Human rights activists, aid workers, and members of Congress welcomed Friday’s news that the Trump Administration would finally end refueling of the Saudi coalition in Yemen. It seemed that after years of pressure, the Administration was at last heeding calls to diminish the U.S.’s role in quite literally fueling the bloody war and world’s worst humanitarian crisis.
Shortly after the announcement was made, however, the Saudi government issued a statement indicating that it had “requested cessation” of the fueling because it had enhanced its own capabilities to do so. U.S. Defense Secretary Jim Mattis voiced support for the Kingdom’s decision, saying the U.S. was consulted.
It was yet another reminder that when it comes to Yemen, instead of making decisions independently, the U.S. remains at the beck and call of Saudi Arabia.
For four years, the U.S. has supported Saudi Arabia in the war in Yemen through intelligence sharing with coalition forces, logistics support, and facilitating billions of dollars in arms sales. Among the weapons sold include a laser-guided bomb that was used to kill 40 Yemeni children on a school bus in August. President Barack Obama had halted the sale of precision munitions after the deadly bombing of a funeral hall in Sana, Yemen in October 2016 that killed 155 people, but these were reinstated just five months later under the Trump Administration.
Prior to taking office, Trump campaigned on breaking away from the foreign policy establishment. But in many ways, he has embraced its most hawkish elements. The appeal of weapons’ sales seems a likely motivation for continuing to stay involved in Yemen. Saudi Arabia is the U.S.’s largest buyer of weapons, racking up $14.5 billion in purchases since Trump announced a $110 billion arms deal with the Kingdom in May 2017 (though that number is reported to have been inflated, as much of it was negotiated under the Obama administration).

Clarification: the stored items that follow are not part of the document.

(* ===== verification/Streams.v ===== *)
(** * Authenticated streams

    What the agent does with a stream opened on an accepted connection: the dispatch of
    ticket_handler.rs on the ALPN and the agent mode, and the handlers of
    tcp_handler.rs, unix_handler.rs, udp_handler.rs, gateway.rs, meta_handler.rs and the
    control stream of shell_handler/mod.rs, up to the point where bytes are relayed.  A
    handler is the list of its externally visible effects, given the decoded request
    frame and the answers of the operating system.  The persistent-session protocol of
    session_handler is one opaque effect. *)

From stdpp Require Import pretty.
From S2P Require Import Prelude Text Schema Canonical Sample Codec Caps Enforce Chain.
From S2P Require Import Revocations Pipeline UdpRegistry UnixFs.

(** ** Protocol names and wire types *)

Definition ALPN_TICKET_V1 : string := "portl/ticket/v1".
Definition ALPN_META_V1 : string := "portl/meta/v1".
Definition ALPN_SHELL_V1 : string := "portl/shell/v1".
Definition ALPN_SESSION_V1 : string := "portl/session/v1".
Definition ALPN_TCP_V1 : string := "portl/tcp/v1".
Definition ALPN_TCP_V2 : string := "portl/tcp/v2".
Definition ALPN_UDP_V1 : string := "portl/udp/v1".
Definition ALPN_UNIX_V1 : string := "portl/unix/v1".

Record TcpReqBody := { tb_host : string; tb_port : Z }.

Inductive TcpOp :=
  | TcpOpConnect (host : string) (port : Z)
  | TcpOpListen (bind_host : string) (bind_port : Z)
  | TcpOpAccepted (bind_host : string) (bind_port : Z) (originator_host : string) (originator_port : Z).

Record UdpCtlReqTail := { uc_session_id : bytes; uc_binds : list UdpBind }.

Inductive ShellStreamKind := Stdin | Stdout | Stderr | Signal | Resize | Exit.
Record ShellSubTail := { ss_session_id : bytes; ss_kind : ShellStreamKind }.
Record ShellReqBody := {
  sb_mode : ShellMode;
  sb_argv : option (list string);
  sb_env_patch : list (string * EnvValue);
  sb_cwd : option string;
  sb_pty : option PtyCfg;
  sb_user : option string;
}.
Inductive ShellFirstFrame := Control (req_body : ShellReqBody) | Sub (tail : ShellSubTail).

Inductive ErrorKind :=
  | ProtoError | EkCapDenied | EkNotFound | EkRateLimited | ResourceExhausted | Overloaded
  | VersionMismatch | EkInternalError | Timeout | Cancelled.
Record Error := { err_kind : ErrorKind; err_message : string; err_retry_after_ms : option Z }.

Inductive MetaReq := Ping (t_client_us : Z) | Info | PublishRevocations (items : list bytes).
Inductive MetaResp :=
  | Pong (t_server_us : Z)
  | InfoResp (agent_version : string) (supported_alpns : list string) (uptime_s : Z)
      (hostname os : string) (tags : list (string * string))
  | PublishedRevocations (accepted : Z) (rejected : list (bytes * string))
  | MetaError (e : Error).

(** ** Effects *)

Inductive Event :=
  | CloseConnection (code : Z) (reason : string)
  | TcpConnect (host : string) (port : Z)
  | TcpBind (host : string) (port : Z)
  | WriteTcpAck (ok : bool) (error : option string)
  | WriteTcpListenAck (ok : bool) (error : option string) (bound_port : option Z)
  | UnixDial (path : string)
  | UnixBind (path : string) (cleanup ssh_agent : bool)
  | WriteUnixAck (ok : bool) (error : option string)
  | UdpAttach (session_id : bytes) (binds : list UdpBind)
  | WriteUdpResp (ok : bool) (error : option string) (session_id : bytes)
  | WriteMeta (resp : MetaResp)
  | Spawn (req : ShellReq)
  | WriteShellAck (ok : bool) (reason : option ShellReason) (pid : option Z) (session_id : option bytes)
  | PumpShell (session_id : bytes) (kind : ShellStreamKind)
  | Relay
  | RelayWithBearer (br : bytes)
  | ServeSession.

(** Effects in order, and how the handler ends ([bail!] or an early [?] is an error). *)
Definition Outcome : Type := list Event * result string unit.

Definition bail (evs : list Event) (msg : string) : Outcome := (evs, Err msg).
Definition done_with (evs : list Event) : Outcome := (evs, Ok tt).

It also is why he has tried to stay out of conflict on other issues with the Kingdom, such as pulling the U.S. out of the Iran nuclear deal and cautiously responding to the death of journalist Jamal Khashoggi, who was killed at Saudi Arabia’s Istanbul consulate on Oct. 2. even citing a fear of losing jobs as reason for the latter. (Analysts have stated that it is highly unlikely any jobs would vanish if Saudi money disappeared, though). Secretary of State Pompeo did the same when staff raised concerns about the civilian toll in Yemen.
Trump’s “America first” has morphed into “Saudi first,” and innocent Yemeni children, women, and men are paying the price. U.S. involvement in the conflict has contributed to thousands of civilian deaths, a majority of which were a result from airstrikes carried out by the Saudi-led coalition. In addition, millions are without access to clean drinking water, the cholera outbreak continues to accelerate at 10,000 new cases per week, and half of the population is at risk of famine. Many of the half a million children suffering from chronic malnourishment will likely die if the conflict does not end soon.
Ceasing coalition refueling won’t be enough to end the nightmare. But it does present an opportunity for concerned Americans to demand accountability in our participation in a conflict that is sorely lacking in U.S. direction and decision. Constituents should push members to support H.Con.Res.138, a bipartisan resolution to force a floor vote to end U.S. participation in the hostilities in Yemen. On the Senate side, Senator Bernie Sanders (D-VT) has stated that he will bring its counterpart, SJ Res 54, to the floor for another vote after it was tabled in March.
Washington’s involvement in the terrible war in Yemen in order to promote Saudi Arabian interests has gone on long enough. Continuing on this dangerous path taints America’s standing in the world as a supporter of egregious human rights violations, provides minimal to no economic benefits for the country, and could potentially lead us to war with Saudi Arabia’s regional rival, Iran. The U.S. must take responsibility for its role in this horrendous conflict and terminate the blank check and unquestioning support of a regional power unconcerned with the repercussions within and outside the Middle East.
It is time for Americans to take back the narrative—and engage in foreign policy on U.S. terms.